The Kellogg Institute and Africa Working Group hope to see you on Tuesday, January 28 at 12:30 pm in Hesburgh Center Room C103 for a lecture with Derek Peterson, Kellogg Institute Visiting Fellow, and Professor of History and of Afroamerican and African Studies at the University of Michigan.

 

Peterson will present "Theology, Medicine, and Christian Nonconformism in Colonial Uganda."

 

Lecture Description:

This lecture concerns a Christian sect called the Malakites who, in the 1910s and 20s, refused to accept medical treatment for the maladies from which they suffered. They argued that medicine was a conceit, a contrivance that elevated human design over God's will. Malakites positioned themselves as actors in the epochal movement of divine history. They thereby provincialized the expert authority of doctors, and shook the temporal foundations of the political order.


Derek Peterson

Derek Peterson (PhD, University of Minnesota), professor of history and of Afroamerican and African studies at the University of Michigan, joins the Kellogg Institute for the spring semester. His research on the history of eastern Africa encompasses the study of literature and religion, gender history, nationalism, and ethnicity.

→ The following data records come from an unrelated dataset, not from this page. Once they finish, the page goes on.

(** The chain holds the keys [ks]; the root is the only leaf, or an internal node over the
    first leaf and another one. *)
Record tree_inv (t : BplusTree) (l : list (nat * list Z)) (ks : list Z) : Prop := {
  b_chain : ∃ a, fst <$> head l = Some a ∧ chain (heap t) (Some a) l;
  b_nodup : NoDup l.*1;
  b_brk : ∀ a, a ∈ dom (heap t) ↔ a < brk t;
  b_keys : concat l.*2 ≡ₚ ks;
  b_sorted : Forall (λ x, StronglySorted Z.le x.2) l;
  b_max : Forall (λ x, max_ok (MAX_KEYS_PER_NODE t) x.2) l;
  b_bound : (1 ≤ MAX_KEYS_PER_NODE t ≤ INT_MAX)%Z;
  b_root :
    (∃ k0, l = [(root t, k0)] ∧ brk t = 1) ∨
    (∃ k a b, heap t !! root t = Some {| is_leaf := false; next := None; keys := [k]; children := [a; b] |} ∧
       fst <$> head l = Some a ∧ b ∈ l.*1 ∧ (root t ∉ l.*1) ∧ brk t = S (length l) ∧ 2 ≤ length l ∧
       (length l = 2 → (∃ ka kb, l = [(a, ka); (b, kb)] ∧ Forall (λ x, x ≤ k)%Z ka ∧ Forall (λ x, k ≤ x)%Z kb ∧ k ∈ kb)))
}.

Lemma insert_at_perm ks key : insert_at ks key ≡ₚ key :: ks.
Proof. induction ks as [|k ks IH]; simpl; [done|]. case_match; [|done]. rewrite IH. constructor. Qed.

Lemma insert_at_sorted ks key : StronglySorted Z.le ks → StronglySorted Z.le (insert_at ks key).
Proof.
  induction 1 as [|k ks Hs IH Hk]; simpl; [by repeat constructor|]. destruct (Z.ltb_spec k key).
  - constructor; [done|]. rewrite insert_at_perm. constructor; [lia|done].
  - constructor; [by constructor|]. constructor; [lia|]. eapply Forall_impl; [exact Hk|]. simpl. lia.
Qed.

Lemma sorted_take_drop m (ks : list Z) :
  StronglySorted Z.le ks →
  StronglySorted Z.le (take m ks) ∧ StronglySorted Z.le (drop m ks) ∧
    ∀ k, head (drop m ks) = Some k → Forall (λ x, x ≤ k)%Z (take m ks) ∧ Forall (λ x, k ≤ x)%Z (drop m ks).
Proof.
  intros Hs. rewrite <-(take_drop m ks) in Hs. assert (StronglySorted Z.le (take m ks) ∧ StronglySorted Z.le (drop m ks) ∧
    ∀ x y, x ∈ take m ks → y ∈ drop m ks → (x ≤ y)%Z) as (H1 & H2 & H3).
  { revert Hs. generalize (take m ks) (drop m ks). intros l1 l2. induction l1 as [|x l1 IH]; simpl; intros Hs.
    - split_and!; [constructor|done|]. intros x y ?%not_elem_of_nil. done.
    - apply StronglySorted_inv in Hs as [Hs Hx]. destruct (IH Hs) as (? & ? & ?). apply Forall_app in Hx as [Hx1 Hx2].
      split_and!; [by constructor|done|]. intros y z [->|Hy]%elem_of_cons Hz; [|auto]. rewrite Forall_forall in Hx2. auto. }
  split_and!; [done|done|]. intros k Hk. destruct (drop m ks) as [|k' r]; simplify_eq/=. split.
  - apply Forall_forall. intros x Hx. apply H3; [done|by left].
  - apply StronglySorted_inv in H2 as [_ H2]. constructor; [done|done].
Qed.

Currently, Peterson’s work centers on post-colonial separatist movements founded by ethnic minorities who, tracing their cultural histories to ancient civilizations, distinguished themselves from the “imagined communities” of their nations.

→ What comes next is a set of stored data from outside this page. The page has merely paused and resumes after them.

(* ===== verification/SkipList.v ===== *)
(** * The skip list

    [src/storage/skipList.cpp]: levels of sorted linked lists, each with a head node; a node
    points down to the node of its tower one level below.  Nodes live on a heap, [erase]
    deletes them, and reading a deleted node is undefined ([None]).  The random choices of
    [insert] are an argument: the successive values of [(rand() & 1) == 0].

    The walks have fuel: the number of nodes for a walk to the right and one more than it
    for the descent; the theorems show that it is enough. *)
From S2P Require Import Prelude.
Local Open Scope nat_scope.

Record Node := { val : Z; right : option nat; down : option nat }.

(** [brk] is the address the next [new] returns. *)
Record SkipList := { heap : gmap nat Node; brk : nat; head : nat }.

Definition SkipList_make : SkipList := {| heap := {[ 0 := {| val := 0; right := None; down := None |} ]}; brk := 1; head := 0 |}.

(** The inner loop: move right while the next value is smaller than [target]. *)
Fixpoint walk (fuel : nat) (h : gmap nat Node) (curr : nat) (target : Z) : option nat :=
  match fuel with
  | 0 => None
  | S fuel =>
      n ← h !! curr;
      match right n with
      | None => Some curr
      | Some r => m ← h !! r; if (val m <? target)%Z then walk fuel h r target else Some curr
      end
  end.

(** Whether the node to the right holds [target]. *)
Definition right_is (h : gmap nat Node) (n : Node) (target : Z) : option bool :=
  match right n with None => Some false | Some r => m ← h !! r; Some (bool_decide (val m = target)) end.

Fixpoint serach_loop (fuel : nat) (h : gmap nat Node) (curr : option nat) (target : Z) : option bool :=
  match curr, fuel with
  | None, _ => Some false
  | Some _, 0 => None
  | Some c, S fuel =>
      c ← walk (size h) h c target; n ← h !! c; b ← right_is h n target;
      if b : bool then Some true else serach_loop fuel h (down n) target
  end.

Definition serach (s : SkipList) (target : Z) : option bool := serach_loop (S (size (heap s))) (heap s) (Some (head s)) target.

(** The first loop of [insert]: the predecessors, from the top level to the bottom. *)
Fixpoint insert_points (fuel : nat) (h : gmap nat Node) (curr : option nat) (target : Z) : option (list nat) :=
  match curr, fuel with
  | None, _ => Some []
  | Some _, 0 => None
  | Some c, S fuel =>
      c ← walk (size h) h c target; n ← h !! c; rest ← insert_points fuel h (down n) target; Some (c :: rest)
  end.

(** The second loop, on the reversed list of predecessors; it returns whether to go on
    upwards and the last node made. *)
Fixpoint insert_up (points : list nat) (coins : list bool) (target : Z) (downNode : option nat) (h : gmap nat Node) (brk : nat)
    : option (bool * option nat * gmap nat Node * nat) :=
  match points with
  | [] => Some (true, downNode, h, brk)
  | leftNode :: points =>
      n ← h !! leftNode;
      let h := <[brk := {| val := target; right := right n; down := downNode |}]> h in
      let h := <[leftNode := {| val := val n; right := Some brk; down := down n |}]> h in
      match coins with
      | true :: coins => insert_up points coins target (Some brk) h (S brk)
      | _ => Some (false, Some brk, h, S brk)
      end
  end.

Definition insert (s : SkipList) (target : Z) (coins : list bool) : option SkipList :=
  points ← insert_points (S (size (heap s))) (heap s) (Some (head s)) target;
  '(upwards, downNode, h, brk) ← insert_up (reverse points) coins target None (heap s) (brk s);
  if upwards : bool then
    let h := <[brk := {| val := target; right := None; down := downNode |}]> h in
    let h := <[S brk := {| val := 0; right := Some brk; down := Some (head s) |}]> h in
    Some {| heap := h; brk := S (S brk); head := S brk |}
  else Some {| heap := h; brk := brk; head := head s |}.

Fixpoint erase_loop (fuel : nat) (h : gmap nat Node) (curr : option nat) (target : Z) (found : bool)
    : option (gmap nat Node * bool) :=
  match curr, fuel with
  | None, _ => Some (h, found)
  | Some _, 0 => None
  | Some c, S fuel =>
      c ← walk (size h) h c target; n ← h !! c; b ← right_is h n target;
      if b : bool then
        temp ← right n; m ← h !! temp;
        let h := delete temp (<[c := {| val := val n; right := right m; down := down n |}]> h) in
        erase_loop fuel h (down n) target true
      else erase_loop fuel h (down n) target found
  end.

Definition erase (s : SkipList) (target : Z) : option (SkipList * bool) :=
  '(h, found) ← erase_loop (S (size (heap s))) (heap s) (Some (head s)) target false;
  Some ({| heap := h; brk := brk s; head := head s |}, found).

(** ** Levels *)

Record Item := { addr : nat; value : Z; below : option nat }.

(** The nodes from [r] to the right are the items [l]. *)
Fixpoint seg (h : gmap nat Node) (r : option nat) (l : list Item) : Prop :=
  match l with
  | [] => r = None
  | x :: l => r = Some (addr x) ∧ ∃ r', h !! addr x = Some {| val := value x; right := r'; down := below x |} ∧ seg h r' l
  end.

(** A level: its head node and its items. *)
Record Level := { lhead : nat; items : list Item }.

Definition level_addrs (L : Level) : list nat := lhead L :: (addr <$> items L).

Definition level_ok (h : gmap nat Node) (dn : option nat) (L : Level) : Prop :=
  ∃ v r, h !! lhead L = Some {| val := v; right := r; down := dn |} ∧ seg h r (items L) ∧
    StronglySorted (λ x y, value x ≤ value y)%Z (items L).

(** The items of a level point down to items of the next, in order and with equal values;
    those of the last level point nowhere. *)
Definition linked (L : Level) (Ls : list Level) : Prop :=
  match Ls with
  | [] => Forall (λ x, below x = None) (items L)
  | M :: _ => sublist ((λ x, (below x, value x)) <$> items L) ((λ y, (Some (addr y), value y)) <$> items M)
  end.

Definition top (Ls : list Level) : option nat := match Ls with [] => None | L :: _ => Some (lhead L) end.

Fixpoint levels_ok (h : gmap nat Node) (Ls : list Level) : Prop :=
  match Ls with [] => True | L :: Ls => level_ok h (top Ls) L ∧ linked L Ls ∧ levels_ok h Ls end.

Definition addrs (Ls : list Level) : list nat := concat (level_addrs <$> Ls).

Lemma filter_none {A} (P : A → Prop) `{∀ x, Decision (P x)} (l : list A) : Forall (λ x, ¬ P x) l → filter P l = [].
Proof. induction 1; [done|]. by rewrite filter_cons_False. Qed.

Section target.
Context (t : Z).

Definition lo (l : list Item) : list Item := filter (λ x, value x < t)%Z l.
Definition hi (l : list Item) : list Item := filter (λ x, t ≤ value x)%Z l.

Lemma lo_hi l : StronglySorted (λ x y, value x ≤ value y)%Z l → l = lo l ++ hi l.
Proof.
  induction 1 as [|x l Hs IH Hx]; [done|]. unfold lo, hi in *. rewrite !filter_cons.
  destruct (decide (value x < t)%Z).
  - rewrite decide_False by lia. simpl. by rewrite <-IH.
  - rewrite decide_True by lia. rewrite Forall_forall in Hx.
    assert (filter (λ x, value x < t)%Z l = []) as ->.
    { apply filter_none, Forall_forall. intros y Hy. specialize (Hx y Hy). simpl in Hx. lia. }
    simpl. f_equal. rewrite filter_all; [done|]. apply Forall_forall. intros y Hy. specialize (Hx y Hy). simpl in Hx. lia.
Qed.

(** The node before the place of [t] in a level, and where it points down. *)
Definition pred (L : Level) : nat := default (lhead L) (addr <$> last (lo (items L))).
Definition pred_down (dn : option nat) (L : Level) : option nat :=
  match last (lo (items L)) with Some x => below x | None => dn end.

(** A place from which the walk can start. *)
Definition start (L : Level) (c : nat) : Prop := c = lhead L ∨ ∃ x, x ∈ lo (items L) ∧ c = addr x.

Lemma seg_app h r l1 x l2 :
  seg h r (l1 ++ x :: l2) → ∃ r', h !! addr x = Some {| val := value x; right := r'; down := below x |} ∧ seg h r' l2.
Proof. revert r. induction l1 as [|y l1 IH]; intros r; simpl; [naive_solver|]. intros (_ & r' & _ & Hs). eauto. Qed.

Lemma seg_head h r l : seg h r l → r = addr <$> hd_error l.
Proof. destruct l; simpl; [done|]. by intros [-> _]. Qed.

Lemma walk_seg h l1 l2 fuel c v r d :
  h !! c = Some {| val := v; right := r; down := d |} → seg h r (l1 ++ l2) →
  Forall (λ x, value x < t)%Z l1 → Forall (λ x, t ≤ value x)%Z l2 → length l1 < fuel →
  walk fuel h c t = Some (default c (addr <$> last l1)).
Proof.
  revert fuel c v r d. induction l1 as [|x l1 IH]; intros [|fuel] c v r d Hc Hs H1 H2 Hf; simpl in Hf; try lia; cbn [walk];
    rewrite Hc; cbn [mbind option_bind right].
  - destruct l2 as [|y l2]; simpl in Hs; [by subst|]. destruct Hs as (-> & r' & Hy & _). rewrite Hy. cbn [mbind option_bind val].
    apply Forall_cons in H2 as [H2 _]. destruct (Z.ltb_spec (value y) t); [lia|done].
  - simpl in Hs. destruct Hs as (-> & r' & Hx & Hs). rewrite Hx. cbn [mbind option_bind val].
    apply Forall_cons in H1 as [Hx1 H1]. destruct (Z.ltb_spec (value x) t); [|lia].
    rewrite (IH fuel (addr x) _ r' _ Hx Hs H1 H2) by lia. rewrite last_cons. by destruct (last l1).
Qed.

Lemma lo_Forall l : Forall (λ x, value x < t)%Z (lo l).
Proof. apply Forall_forall. by intros x [? _]%list_elem_of_filter. Qed.

Lemma hi_Forall l : Forall (λ x, t ≤ value x)%Z (hi l).
Proof. apply Forall_forall. by intros x [? _]%list_elem_of_filter. Qed.

(** Wherever it starts in a level, the walk ends at the predecessor. *)
Lemma walk_level h dn L c fuel :
  level_ok h dn L → start L c → length (items L) < fuel → walk fuel h c t = Some (pred L).
Proof.
  intros (v & r & Hh & Hs & Hso) Hc Hf. pose proof (lo_hi (items L) Hso) as Hl. rewrite Hl in Hs.
  assert (length (lo (items L)) ≤ length (items L)) by apply length_filter.
  destruct Hc as [->|(x & Hx & ->)].
  - rewrite (walk_seg h (lo (items L)) (hi (items L)) fuel _ v r dn); try done; [apply lo_Forall|apply hi_Forall|lia].
  - apply list_elem_of_split in Hx as (l1 & l2 & E). unfold pred. rewrite E in *. rewrite <-app_assoc in Hs. simpl in Hs.
    destruct (seg_app _ _ _ _ _ Hs) as (r' & Hx & Hs'). rewrite last_app_cons, last_cons. rewrite length_app in *. simpl in *.
    pose proof (lo_Forall (items L)) as Hlo. rewrite E in Hlo. apply Forall_app in Hlo as [_ Hlo]. apply Forall_cons in Hlo as [_ Hlo].
    rewrite (walk_seg h l2 (hi (items L)) fuel _ _ r' _ Hx Hs' Hlo (hi_Forall _)) by lia. by destruct (last l2).
Qed.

At Kellogg, Peterson will work on the book manuscript, “Uganda’s History from the Margins,” which documents the separatist Rwenzururu kingdom of Uganda as well as other utopian communities of the 1960s. The project also aims to explain the dynamics of governability under Idi Amin’s rule.

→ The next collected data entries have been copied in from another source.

(* ===== verification/ThreadExercises.v ===== *)
(** * Thread exercises

    Programs of [src/concurrency] whose threads take turns under one mutex and one condition
    variable: [print_alternate_foo_bar.cpp], [print_even_odd.cpp],
    [print_first_second_third.cpp], [print_fizz_buzz_divisibility.cpp],
    [print_zero_even_zero_odd_sequence.cpp], [buildingH2O.cpp],
    [CyclicBarrier_ThreadSafe.cpp].  Each is a [Program] of [Monitors], with an invariant
    that ties what was printed to the shared state, and a rank that bounds its rounds. *)
From S2P Require Import Prelude Monitors.
Local Open Scope nat_scope.

(** What every theorem below says of a schedule of a program: never stuck, and a bounded
    number of turns that are not spurious wake-ups. *)
Definition no_deadlock {L S Out} (P : Program L S Out) (s0 : Sys L S Out) (bound : nat) (sched : list (nat * nat)) : Prop :=
  ¬ stuck (run P s0 sched) ∧ work P s0 sched ≤ bound + 2 * spurious P s0 sched.

(** The first [k] elements of a sequence. *)
Definition prefix_of {A} (f : nat → A) (k : nat) : list A := f <$> seq 0 k.

Lemma prefix_snoc {A} (f : nat → A) k : prefix_of f k ++ [f k] = prefix_of f (S k).
Proof. unfold prefix_of. by rewrite seq_S, fmap_app. Qed.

Peterson will draw on data collected in a dozen Ugandan archives and on over 100 interviews conducted with ex-Rwenzururu partisans. He will also further his work on two Ugandan archive preservation projects in collaboration with colleagues at Mountains of the Moon University and Kabale University.

The author of dozens of academic works, Peterson received the African Studies Association’s Herskovits Award, honoring the most important scholarly work in African studies published in English the previous year, for his most recent book, Ethnic Patriotism and the East African Revival: A History of Dissent (Cambridge University Press, 2012). The book also won the American Historical Association’s Martin Klein Prize in African History and was runner-up for the Philip Schaff Prize of the American Society for Church History.

A fellow of the Royal Historical Society, Peterson was based from 2004 to 2009 at Cambridge University, where he served as director of the Centre of African Studies. Until this year, he was associate director and then director pro tem of the African Studies Center at the University of Michigan. Currently, he is the PI on a $1.5 million Mellon Foundation grant for “Rethinking the Humanities in Africa: A Trans-Continental Collaboration.”